O ministro da Saúde, Alexandre Padilha, participou nesta quinta-feira (9) do programa Alô Alô Brasil, apresentado por José Luiz Datena na Rádio Nacional, e abordou o vício em apostas online. Padilha defendeu a necessidade de ações mais restritivas em relação à publicidade das apostas, semelhante ao que foi feito com o cigarro.
“Pra mim, o problema das apostas é um problema de vício na mesma dimensão que foi o do cigarro. O cigarro tinha propaganda acessível a crianças e a propaganda esportiva. A Fórmula 1 era praticamente toda pautada pela indústria do cigarro,” afirmou o ministro.
Padilha elogiou o sucesso na restrição da publicidade de cigarro, ressaltando que essa luta teve um impacto positivo na redução do uso do cigarro.

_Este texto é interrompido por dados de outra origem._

(** A link to the grandparent keeps the forest. *)
Lemma shorten_ok E uf x p pp : uf_ok E uf → uf_parent uf !! x = Some p → p ≠ x → uf_parent uf !! p = Some pp →
  uf_ok E (mkUF (<[x := pp]> (uf_parent uf)) (uf_size uf)).
Proof.
  intros Hok Hp Hne Hpp. pose proof (uf_up _ _ Hok x p Hp) as [Hpn Hxp]. pose proof (uf_up _ _ Hok p pp Hpp) as [Hppn Hppp].
  destruct (uf_size_some E uf p Hok Hpn) as [sp Hsp].
  assert (Hppx : pp ≠ x).
  { intros ->. destruct (uf_size_some E uf x Hok) as [sx Hsx]; [done|].
    pose proof (uf_grow _ _ Hok x p sx sp Hp Hne Hsx Hsp). pose proof (uf_grow _ _ Hok p x sp sx Hpp (not_eq_sym Hne) Hsp Hsx). lia. }
  assert (Hxn : x < length (uf_parent uf)) by (by eapply lookup_lt_Some).
  split; cbn [uf_parent uf_size].
  - by rewrite length_insert, (uf_plen _ _ Hok).
  - apply (uf_slen _ _ Hok).
  - intros y q. rewrite list_lookup_insert. case_decide as Hc; [intros [= <-]; destruct Hc as [-> _]; split; [done|by etrans]|apply (uf_up _ _ Hok)].
  - intros y q sy sq. rewrite list_lookup_insert. case_decide as Hc; [|apply (uf_grow _ _ Hok)].
    destruct Hc as [<- _]. intros [= <-] _ Hsx Hspp. pose proof (uf_grow _ _ Hok x p sy sp Hp Hne Hsx Hsp).
    destruct (decide (pp = p)) as [->|Hn2]; [congruence|]. pose proof (uf_grow _ _ Hok p pp sp sq Hpp Hn2 Hsp Hspp). lia.
  - intros y z. rewrite !list_lookup_insert. case_decide as Hc; [intros [= Hy]; destruct Hc; congruence|].
    case_decide as Hc'; [intros _ [= Hz]; destruct Hc'; congruence|]. apply (uf_roots _ _ Hok).
  - apply (uf_pos _ _ Hok).
Qed.

Lemma uf_find_ok E fuel : ∀ uf x, uf_ok E uf → x < n → length (larger uf x) ≤ fuel →
  ∃ r uf', uf_find fuel uf x = Ok (r, uf') ∧ uf_ok E uf' ∧ uf_parent uf' !! r = Some r ∧ r < n ∧ rtc E x r ∧ uf_size uf' = uf_size uf ∧
    ∀ y, uf_parent uf !! y = Some y → uf_parent uf' !! y = Some y.
Proof.
  induction fuel as [|fuel IH]; intros uf x Hok Hx Hf; simpl; destruct (uf_parent_some E uf x Hok Hx) as (p & Hp & Hpn & Hxp);
    rewrite Hp; cbn [expect obind]; (destruct (decide (p = x)) as [->|Hne]; [exists x, uf; by split_and!|]);
    destruct (uf_size_some E uf x Hok Hx) as [sx Hsx]; destruct (uf_size_some E uf p Hok Hpn) as [sp Hsp];
    pose proof (uf_grow _ _ Hok x p sx sp Hp Hne Hsx Hsp) as Hlt.
  - assert (length (larger uf p) < length (larger uf x)); [|lia]. apply larger_lt; [done|done|]. rewrite Hsx, Hsp. done.
  - destruct (uf_parent_some E uf p Hok Hpn) as (pp & Hpp & Hppn & Hppp). rewrite Hpp. cbn [expect obind].
    destruct (uf_size_some E uf pp Hok Hppn) as [spp Hspp].
    assert (Hle : sp ≤ spp).
    { destruct (decide (pp = p)) as [->|Hn2]; [rewrite Hsp in Hspp; by injection Hspp as ->|].
      pose proof (uf_grow _ _ Hok p pp sp spp Hpp Hn2 Hsp Hspp). lia. }
    destruct (IH (mkUF (<[x := pp]> (uf_parent uf)) (uf_size uf)) pp) as (r & uf' & E' & H1 & H2 & H3 & H4 & H5 & H6).
    + by apply (shorten_ok E uf x p pp).
    + done.
    + change (larger (mkUF _ _) pp) with (larger uf pp). assert (length (larger uf pp) < length (larger uf x)); [|lia].
      apply larger_lt; [done|done|]. rewrite Hsx, Hspp. simpl. lia.
    + exists r, uf'. split_and!; try done; [by etrans; [|etrans]|]. intros y Hy. apply H6. simpl.
      rewrite list_lookup_insert_ne; [done|]. intros ->. congruence.
Qed.

Lemma larger_bound uf x : length (larger uf x) ≤ n.
Proof. unfold larger. etrans; [apply length_filter|]. by rewrite length_seq. Qed.

(** Joining two nodes adds the pair to the relation. *)
Definition add_pair_rel (E : nat → nat → Prop) (a b x y : nat) : Prop := E x y ∨ x = a ∧ y = b ∨ x = b ∧ y = a.

Lemma rtc_add_pair E a b x y : (∀ x y, E x y → E y x) → rtc (add_pair_rel E a b) x y →
  rtc E x y ∨ rtc E x a ∧ rtc E b y ∨ rtc E x b ∧ rtc E a y.
Proof.
  intros Hsym. induction 1 as [x|x z y Hxz _ IH]; [by left|]. destruct Hxz as [Hxz|[[-> ->]|[-> ->]]].
  - destruct IH as [IH|[[IH1 IH2]|[IH1 IH2]]]; [left|right; left; split|right; right; split]; try done; by eapply rtc_l.
  - destruct IH as [IH|[[IH1 IH2]|[IH1 IH2]]]; [right; left; by split|right; left; by split|by left].
  - destruct IH as [IH|[[IH1 IH2]|[IH1 IH2]]]; [right; right; by split|by left|right; right; by split].
Qed.

Lemma rtc_into_add E a b x y : rtc E x y → rtc (add_pair_rel E a b) x y.
Proof. apply rtc_subrel. by left. Qed.

Lemma uf_union_ok E uf a b : (∀ x y, E x y → E y x) → uf_ok E uf → a < n → b < n →
  ∃ uf', uf_union n uf a b = Ok uf' ∧ uf_ok (add_pair_rel E a b) uf'.
Proof.
  intros Hsym Hok Ha Hb. unfold uf_union.
  destruct (uf_find_ok E n uf a Hok Ha (larger_bound uf a)) as (ra & uf1 & -> & Hok1 & Hra & Hran & Hara & _). cbn [obind fst snd].
  destruct (uf_find_ok E n uf1 b Hok1 Hb (larger_bound uf1 b)) as (rb & uf2 & -> & Hok2 & Hrb & Hrbn & Hbrb & _ & Hkeep). cbn [obind fst snd].
  apply Hkeep in Hra. set (E' := add_pair_rel E a b).
  assert (Hin : ∀ x y, rtc E x y → rtc E' x y) by (intros x y; apply rtc_into_add).
  assert (Hsw : ∀ x y, rtc E x y → rtc E y x) by (intros x y; by apply rtc_sym).
  assert (Hab : rtc E' ra rb).
  { etrans; [apply Hin, Hsw, Hara|]. eapply rtc_l; [right; left; done|by apply Hin]. }
  assert (Hba : rtc E' rb ra).
  { etrans; [apply Hin, Hsw, Hbrb|]. eapply rtc_l; [right; right; done|by apply Hin]. }
  (* a root that an old root is newly related to *)
  assert (Hnew : ∀ x y, uf_parent uf2 !! x = Some x → uf_parent uf2 !! y = Some y → rtc E' x y →
    x = y ∨ x = ra ∧ y = rb ∨ x = rb ∧ y = ra).
  { intros x y Hx Hy [Hxy|[[H1 H2]|[H1 H2]]]%rtc_add_pair; [| | |done].
    - left. by apply (uf_roots _ _ Hok2).
    - right. left. split; [apply (uf_roots _ _ Hok2); [done..|by etrans]|]. symmetry. apply (uf_roots _ _ Hok2); [done..|]. etrans; [by apply Hsw|done].
    - right. right. split; [apply (uf_roots _ _ Hok2); [done..|by etrans]|]. symmetry. apply (uf_roots _ _ Hok2); [done..|]. etrans; [by apply Hsw|done]. }
  case_decide as Hrr.
  - subst rb. eexists. split; [done|]. destruct Hok2 as [H1 H2 H3 H4 H5 H6]. split; try done.
    + intros x p Hp. split; [by eapply H3|]. by eapply Hin, H3.
    + intros x y Hx Hy Hxy. destruct (Hnew x y Hx Hy Hxy) as [?|[[-> ->]|[-> ->]]]; done.
  - destruct (uf_size_some E uf2 ra Hok2 Hran) as [sa Hsa]. destruct (uf_size_some E uf2 rb Hok2 Hrbn) as [sb Hsb].
    rewrite Hsa, Hsb. cbn [expect obind].
    assert (Hlink : ∀ big small s_big s_small, (big = ra ∧ small = rb ∨ big = rb ∧ small = ra) →
      uf_size uf2 !! big = Some s_big → uf_size uf2 !! small = Some s_small → s_small ≤ s_big →
      uf_ok E' (mkUF (<[small := big]> (uf_parent uf2)) (<[big := s_big + s_small]> (uf_size uf2)))).
    { intros big small s_big s_small Hcase Hbig Hsmall Hle.
      assert (Hbn : big < n ∧ small < n) by naive_solver. destruct Hbn as [Hbn Hsn].
      assert (Hbr : uf_parent uf2 !! big = Some big ∧ uf_parent uf2 !! small = Some small ∧ rtc E' small big ∧ big ≠ small) by naive_solver.
      destruct Hbr as (Hbr & Hsr & Hsb' & Hnbs). pose proof (uf_pos _ _ Hok2 small s_small Hsmall) as Hpos.
      destruct Hok2 as [H1 H2 H3 H4 H5 H6]. split; cbn [uf_parent uf_size].
      - by rewrite length_insert.
      - by rewrite length_insert.
      - intros x p. rewrite list_lookup_insert. case_decide as Hc; [destruct Hc as [-> _]; by intros [= <-]|].
        intros Hp. split; [by eapply H3|by eapply Hin, H3].
      - intros x p sx sp. rewrite !list_lookup_insert. destruct (decide (small = x ∧ small < length (uf_parent uf2))) as [[<- _]|Hc].
        + intros [= <-] _. rewrite decide_False by (intros [? _]; congruence). rewrite decide_True by (by rewrite H2).
          rewrite Hsmall. intros [= <-] [= <-]. lia.
        + intros Hp Hne. destruct (decide (big = x ∧ big < length (uf_size uf2))) as [[<- _]|Hc1]; [rewrite Hbr in Hp; by injection Hp as ->|].
          intros Hsx. case_decide as Hc2; [destruct Hc2 as [<- _]; intros [= <-]|intros Hsp; by eapply H4].
          pose proof (H4 x big sx s_big Hp Hne Hsx Hbig). lia.
      - intros x y. rewrite !list_lookup_insert.
        case_decide as Hc; [intros [= Hx]; destruct Hc; congruence|]. case_decide as Hc'; [intros _ [= Hx]; destruct Hc'; congruence|].
        intros Hx Hy Hxy. destruct (Hnew x y Hx Hy Hxy) as [?|Hxy']; [done|]. exfalso.
        assert (x = small ∨ y = small) as [-> | ->] by naive_solver; [apply Hc|apply Hc']; (split; [done|by rewrite H1]).
      - intros x s. rewrite list_lookup_insert. case_decide; [intros [= <-]; lia|apply H6]. }
    case_decide as Hle; cbn [fst snd]; rewrite Hsa, Hsb; cbn [expect obind]; (eexists; split; [done|]).
    + apply Hlink; [by left|done..].
    + apply Hlink; [by right|done|done|lia].
Qed.

Lemma uf_new_ok : uf_ok (λ _ _, False) (uf_new n).
Proof.
  split; cbn [uf_parent uf_size uf_new].
  - apply length_seq.
  - apply length_replicate.
  - intros x p [-> ?]%lookup_seq. split; [lia|done].
  - intros x p sx sp [-> ?]%lookup_seq. by rewrite Nat.add_0_l.
  - intros x y _ _ Hxy. by apply rtc_inv in Hxy as [?|(z & [] & _)].
  - intros x s [-> _]%lookup_replicate. done.
Qed.
End union_find.

(** * Two-edge-connected components *)
Section two_edge.
Context (A : nat → nat → Prop) (Hsym : ∀ x y, A x y → A y x).

(** Joined whatever single edge is removed. *)
Definition two_edge_connected (u v : nat) : Prop := ∀ a b, rtc (avoids_edge A a b) u v.

Definition safe_edge (x y : nat) : Prop := A x y ∧ ¬ bridge A x y.

(** A path that ends outside a set leaves it for good somewhere, or was outside. *)
Lemma last_exit (C : nat → Prop) `{!∀ x, Decision (C x)} z v : ¬ C v → rtc A z v →
  rtc (inside A (λ x, ¬ C x)) z v ∨ ∃ x y, C x ∧ ¬ C y ∧ A x y ∧ rtc (inside A (λ x, ¬ C x)) y v.
Proof.
  intros Hv. induction 1 as [z|z y v Hzy Hyv IH]; [by left|]. destruct (IH Hv) as [Hin|Hex]; [|by right].
  assert (Hy : ¬ C y) by (apply rtc_inv in Hin as [->|(w & (_ & ? & _) & _)]; done).
  destruct (decide (C z)) as [Hz|Hz]; [right; by exists z, y|left]. eapply rtc_l; [|exact Hin]. by split_and!.
Qed.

Ele também mencionou as iniciativas que o governo está adotando para combater as bets, incluindo a suspensão de qualquer publicidade de jogos de apostas online voltada para crianças e adolescentes.
O ministro lembrou do programa de teleatendimento do Sistema Único de Saúde (SUS), que oferece apoio a pessoas com compulsão por jogos de aposta por meio de um serviço gratuito, com atendimento realizado por psicólogos e terapeutas ocupacionais.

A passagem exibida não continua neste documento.